Ten years dedicated to training


Worldwide, the COVID-19 pandemic is forcing schools and universities to close. Education and training continue, however, via other channels. In agriculture, for example, radio remains a very important source of advice and information. Our Foundation supports radio extension in Kenya. But internationally we also work through a variety of rural training centers. India is a case in point. As their country moves into full-scale shutdown, Parikrama Chowdhry from our Indian team and Advisor Emeritus Partha Das Gupta look back over an educational decade.   

“The aim has been to develop a cadre of rural youth trained in progressive agriculture techniques”, says Partha.  “We’ve designed and implemented various models to equip youngsters with high-quality information. These models share four pillars: self-sustainability, quality, affordability, and endurance.”

In 2010, the Foundation helped set up the Anandwan Institute for Transfer of Agricultural Technology (AITA).  “The vision was to build an institution which would provide various forms of education”, Partha Das Gupta explains. “We wanted to cover vocational training on agricultural technology, skills development for rural youth and short-term programs for agribusiness employees.” The institute benefited greatly from Partha’s advice.

AITA opened with a two-year diploma course. “The demand was certainly there”, comments Parikrama Chowdhry. “Starting from nowhere, the institute immediately filled 58 of its 60 seats. Sixteen of the first intake were female.” The popularity was justified, as AITA quickly earned a good reputation. “So good, in fact”, smiles Partha, “that about a dozen students had already got job offers before their results came out!”

In 2012-13, the institute decided to upgrade the diploma to a more advanced three-year curriculum. It changed its name to Anandwan Agriculture Polytechnic and invested in further laboratories and infrastructure. Our Foundation helped financially for a year. The new building was ready for the August 2014 academic intake. By then, the Polytechnic was so well established that it could manage without additional external funding.  In 2016, it constructed another floor, setting the campus up for sustainable educational impact.

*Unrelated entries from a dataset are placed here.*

Definition ensembleVote (results : list (AlgorithmResult T)) : Vote T :=
  match results with
  | [] =>
      {| vote_isAnomaly := false; vote_confidence := #0;
         vote_severity := info; vote_score := #0; vote_algorithms := [] |}
  | _ :: _ =>
      let weights := calculateAlgorithmWeights results in
      let totals := fold_left accumulate (combine results weights) (#0, #0) in
      let weightedScore := fst totals in
      let totalWeight := snd totals in
      let normalizedScore := weightedScore / totalWeight in
      let threshold := getThreshold in
      let isAnomaly := normalizedScore > threshold in
      let agreement := len (filter (@alg_isAnomaly T) results) / len results in
      let confidence :=
        if isAnomaly then agreement * normalizedScore
        else (#1 - agreement) * (#1 - normalizedScore) in
      let severity := determineSeverity normalizedScore confidence in
      let algorithmsWithContribution :=
        map (fun rw : AlgorithmResult T * T =>
               {| alg_name := alg_name (fst rw);
                  alg_score := alg_score (fst rw);
                  alg_isAnomaly := alg_isAnomaly (fst rw);
                  alg_contribution :=
                    (alg_score (fst rw) * snd rw) / weightedScore;
                  alg_executionTime := alg_executionTime (fst rw) |})
            (combine results weights) in
      {| vote_isAnomaly := isAnomaly;
         vote_confidence := confidence;
         vote_severity := severity;
         vote_score := normalizedScore;
         vote_algorithms := algorithmsWithContribution |}
  end.

Definition runZScore (value : T) (data : list T) : M T (AlgorithmResult T) :=
  start <- Date_now ;;
  let threshold := getSensitivityThreshold in
  let result := StatisticalDetectors.zScore value data threshold in
  stop <- Date_now ;;
  ret {| alg_name := "zscore";
         alg_score := dev_score result;
         alg_isAnomaly := dev_isAnomaly result;
         alg_contribution := #0;
         alg_executionTime := (stop - start)%Z |}.

Definition runMAD (value : T) (data : list T) : M T (AlgorithmResult T) :=
  start <- Date_now ;;
  let result :=
    StatisticalDetectors.mad value data StatisticalDetectors.mad_threshold in
  stop <- Date_now ;;
  ret {| alg_name := "mad";
         alg_score := dev_score result;
         alg_isAnomaly := dev_isAnomaly result;
         alg_contribution := #0;
         alg_executionTime := (stop - start)%Z |}.

Definition runIQR (value : T) (data : list T) : M T (AlgorithmResult T) :=
  start <- Date_now ;;
  let result :=
    StatisticalDetectors.iqr value data StatisticalDetectors.iqr_multiplier in
  stop <- Date_now ;;
  ret {| alg_name := "iqr";
         alg_score := rng_score result;
         alg_isAnomaly := rng_isAnomaly result;
         alg_contribution := #0;
         alg_executionTime := (stop - start)%Z |}.

Definition runIsolationForest (value : T) (data : list T)
  : M T (AlgorithmResult T) :=
  start <- Date_now ;;
  result <- MLDetectors.isolationForest value data
              MLDetectors.isolationForest_numTrees ;;
  stop <- Date_now ;;
  ret {| alg_name := "isolation-forest";
         alg_score := ml_score result;
         alg_isAnomaly := ml_isAnomaly result;
         alg_contribution := #0;
         alg_executionTime := (stop - start)%Z |}.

“Other challenges remained, however”, notes Parikrama. “When working with millions of smallholders, one of these is the delivery of technologies and innovations. Companies supplying technology often call this issue ‘last-mile delivery’. From the farmers’ point of view, it is ‘first-mile access’.”  

In 2014, Syngenta Foundation India (SFI) began working on this challenge with its Agri-Entrepreneur (AE) model. “This initiative taps into the huge potential of unemployed rural youth, identifying entrepreneurial candidates, and then training and mentoring them for two years”, Parikrama explains. The young people receive 45 residential days’ training on agriculture, environmental sustainability, business, and interpersonal skills. The course is accredited by an institute of the Ministry of Rural Development.

Each AE serves the agricultural needs of 150-200 nearby farmers and trains them on best practices. AE’s also use local networks such as Self-Help Groups to maximize their reach. There are currently over 2700 AE’s across nine Indian states and 5500 villages. To scale the model up further, SFI and Tata Trusts recently created the AE Growth Foundation, which will focus exclusively on developing agri-entrepreneurs. AEGF aims to launch 100,000 AE’s over the next five years.

Beginning in 2017, SFI additionally launched its SURYA program, training young rural people to become Agriculture Technology Assistants (ATAs). “Technology and extension are key determinants of productivity in agriculture. SURYA focuses on instilling the best agronomy practices based on each region’s agro-climatic conditions” says Parikrama. “The challenge lies in improving farmers' access to the right kind of timely information and ensuring they adopt the proposed practices."

In SURYA, SFI teams up with partners across seven locations. The ATA's typically have some background in agriculture but are unemployed. They are trained to become extension service providers, and many of them are employed by agricultural companies. As well as capacity building, the program also provides placement support. Suitable ATAs can also move on to become Agri-Entrepreneurs. Of 2145 trained by December 2019, 325 had chosen this path. 145 others operate their own enterprises; 663 candidates have joined 120 agribusiness companies. Parikrama says she is particularly pleased that female participation in agricultural development has grown. 452 women have completed SURYA training. Of the 243 ATAs sponsored by the Maharashtra State Government, 210 were women.

Thanks partially to the Syngenta Foundation, they and many other well-trained rural Indians will be ready to serve their country’s agriculture fully again as soon as circumstances allow.